Theology and religion involve intimately related conceptions of the world, its make-up, and its causes. Strictly speaking, religion is a system of piety and worship, while theology deals more particularly with the ultimate and supernatural powers conceived in one way or another as the God and the gods who have constructed the universe and have subsequently ordered its happenings. A religion is a group of ideas having the effect of motives; it is dynamic and directs human conduct. Theology, on the other hand, is more theoretical and descriptive, and its conceptions, together with those of other departments of human thought, give the materials for the formulation of the religious beliefs which determine the attitudes of men toward all of the great universe in which they play their part and whose mysteries they attempt to solve.

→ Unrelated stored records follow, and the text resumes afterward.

(* ===== verification/Logger.v ===== *)
(** * Logger: [crates/containerd-shimkit/src/vendor/containerd_shim/logger.rs]

    The logger of the shim: a line of [key=value] pairs per record, written to
    the FIFO containerd reads, with the pairs that identify the instance.  The
    file, the clock and the environment are parameters. *)

From S2P Require Import Prelude RustStr.
From Stdlib Require Import Ascii.

(** [log::LevelFilter]; a record has every level but [Off]. *)
Inductive Level := Off | Error_ | Warn | Info | Debug | Trace.

Definition level_num (l : Level) : nat :=
  match l with Off => 0 | Error_ => 1 | Warn => 2 | Info => 3 | Debug => 4 | Trace => 5 end.

(** [Level::as_str().to_lowercase()] *)
Definition level_name (l : Level) : string :=
  match l with
  | Off => "off" | Error_ => "error" | Warn => "warn" | Info => "info" | Debug => "debug" | Trace => "trace"
  end.

(** [u8::to_ascii_lowercase] *)
Definition ascii_lower (c : ascii) : ascii :=
  let n := N_of_ascii c in
  if ((65 <=? n) && (n <=? 90))%N then ascii_of_N (n + 32) else c.

Fixpoint lower (s : string) : string :=
  match s with EmptyString => EmptyString | String c s' => String (ascii_lower c) (lower s') end.

Definition all_levels : list Level := [Off; Error_; Warn; Info; Debug; Trace].

(** [LevelFilter::from_str]: the names, in any case. *)
Definition level_from_str (s : string) : option Level :=
  snd <$> list_find (fun l => level_name l = lower s) all_levels.

(** The state of the logger: the level, [KEY_VALUES] and what was written. *)
Record LogState := MkLogState { max_level : Level; KEY_VALUES : string; fifo : list string }.

Record LogRecord := MkLogRecord {
  record_level : Level;
  record_args : string;
  record_kv : list (string * string);
}.

(** [SimpleWriteVisitor]: what [visit_pair] writes for each pair *)
Definition visit_pair (acc : string) (kv : string * string) : string :=
  acc +:+ " " +:+ kv.1 +:+ "=" +:+ debug_str kv.2.

Definition visit (kvs : list (string * string)) : string := foldl visit_pair EmptyString kvs.

(** [set_logger_kv] *)
Definition set_logger_kv (kv : list (string * string)) (s : LogState) : LogState :=
  MkLogState (max_level s) (visit kv) (fifo s).

(** [Log::enabled] *)
Definition enabled (s : LogState) (l : Level) : bool := level_num l <=? level_num (max_level s).

Definition newline_str : string := str_of_char newline.

(** [Log::log]: [writeln!] after a line that already ends in a newline; [ok] is
    whether the write succeeds, and its error is ignored. *)
Definition log (time : string) (ok : bool) (r : LogRecord) (s : LogState) : LogState :=
  if enabled s (record_level r) then
    let line := "time=" +:+ debug_str time +:+ " level=" +:+ level_name (record_level r) +:+
                KEY_VALUES s +:+ visit (record_kv r) +:+
                " msg=" +:+ debug_str (record_args r) +:+ newline_str +:+ newline_str in
    MkLogState (max_level s) (KEY_VALUES s) (if ok then fifo s ++ [line] else fifo s)
  else s.

(** [FifoLogger::with_path] and [new]: the FIFO is opened for writing and never
    created. *)
Record FifoOptions := MkFifoOptions { fifo_write : bool; fifo_read : bool; fifo_create : bool }.

Definition with_path {F} (open : FifoOptions -> string -> outcome string F) (path : string) : outcome string F :=
  open (MkFifoOptions true false false) path.

Definition fifo_logger_new {F} (open : FifoOptions -> string -> outcome string F) : outcome string F := with_path open "log".

(** [rfc3339_formatted]: [format] is that of [time] for RFC 3339, which may
    fail, and [to_string] the text without a format. *)
Definition rfc3339_formatted {T} (format : T -> option string) (to_string : T -> string) (now : T) : string :=
  default (to_string now) (format now).

(** [Log::flush]: the error of [sync_all] is ignored. *)
Definition flush (sync_all : LogState -> outcome string unit) (s : LogState) : LogState := s.

(** The level of [configure_logging_level]; [rust_log] is the variable
    [RUST_LOG]. *)
Definition debug_level (rust_log : option string) (default_log_level : string) : Level :=
  default Info (level_from_str (default default_log_level rust_log)).

(** [configure_logging_level] *)
Definition configure_logging_level (rust_log : option string) (debug : bool)
    (default_log_level : string) (s : LogState) : LogState :=
  let l := debug_level rust_log default_log_level in
  let level := if debug && (level_num l <? level_num Debug) then Debug else l in
  MkLogState level (KEY_VALUES s) (fifo s).

(** [init], on Unix: [fifo_open] is [FifoLogger::new] *)
Definition init (fifo_open : outcome string unit) (rust_log : option string) (debug : bool)
    (default_log_level : string) (s : LogState) : outcome string LogState :=
  let? _ := map_err (fun e => "failed to init logger: " +:+ e) fifo_open in
  Ok (configure_logging_level rust_log debug default_log_level s).

(** ** Lemmas *)

Lemma foldl_visit acc l : foldl visit_pair acc l = acc +:+ visit l.
Proof.
  unfold visit. revert acc. induction l as [|x l IH]; intros acc; simpl; [by rewrite str_app_nil_r|].
  rewrite (IH (visit_pair acc x)), (IH (visit_pair _ x)), str_app_assoc. f_equal.
Qed.

Lemma visit_app l1 l2 : visit (l1 ++ l2) = visit l1 +:+ visit l2.
Proof. unfold visit at 1. by rewrite foldl_app, foldl_visit. Qed.

(** ** Properties *)

(** After [init], a record is written exactly when its level is within the
    level of [RUST_LOG], or of the configuration if the variable is not set, or
    [info] if that is no level; the debug flag raises the level to [debug] and
    never lowers it.  The line has the pairs of [set_logger_kv] in front of the
    record's. *)
Theorem logger_writes_within_level (rust_log : option string) (debug : bool) (dl time : string)
    (kv : list (string * string)) (r : LogRecord) (s s' : LogState) :
  init (Ok tt) rust_log debug dl s = Ok s' ->
  let configured := level_num (debug_level rust_log dl) in
  let shown := if debug then Nat.max configured (level_num Debug) else configured in
  fifo (log time true r (set_logger_kv kv s')) =
    fifo s ++
    (if level_num (record_level r) <=? shown
     then ["time=" +:+ debug_str time +:+ " level=" +:+ level_name (record_level r) +:+
           visit (kv ++ record_kv r) +:+ " msg=" +:+ debug_str (record_args r) +:+
           newline_str +:+ newline_str]
     else []).
Proof.
  intros [= <-]. simpl. unfold log, enabled, set_logger_kv, configure_logging_level.
  cbn [max_level KEY_VALUES fifo].
  assert (level_num (if debug && (level_num (debug_level rust_log dl) <? level_num Debug)
                     then Debug else debug_level rust_log dl) =
          if debug then Nat.max (level_num (debug_level rust_log dl)) (level_num Debug)
          else level_num (debug_level rust_log dl)) as ->.
  { destruct debug; [|done]. cbn [andb].
    destruct (Nat.ltb_spec (level_num (debug_level rust_log dl)) (level_num Debug)); lia. }
  change (level_num Debug) with 4.
  destruct (level_num (record_level r) <=? _); cbn [fifo]; [|by rewrite app_nil_r].
  by rewrite visit_app, !str_app_assoc.
Qed.

Lemma logger_writes_within_level_witness :
  fifo (log "now" true (MkLogRecord Info "hello" []) (set_logger_kv [("instance", "c1")]
    (MkLogState Debug EmptyString []))) =
  ["time=" +:+ debug_str "now" +:+ " level=info instance=" +:+ debug_str "c1" +:+ " msg=" +:+
   debug_str "hello" +:+ newline_str +:+ newline_str].
Proof.
  rewrite (logger_writes_within_level (Some "DEBUG"%string) false "info" "now" [("instance", "c1")]%string
             (MkLogRecord Info "hello" []) (MkLogState Off EmptyString []) (MkLogState Debug EmptyString []));
    [reflexivity|reflexivity].
Defined.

Defined and distinguished in these ways, these two departments of higher human life present themselves for comparative study and historic explanation. They differ much among the varied races of mankind, so much, indeed, that an investigator who approaches their study with a knowledge only of Christian religion and theology finds it difficult at first to recognize that the same fundamental ideas, although of far cruder nature, enter into the conceptions of an idol-worshiping fanatic living in the heart of Africa. But, nevertheless, beliefs that fall within the scope of the definitions adopted above are to be found among all men, and they must be examined so that their agreements and differences may be demonstrated, and their common elements may be explained as the natural products of a process of evolution.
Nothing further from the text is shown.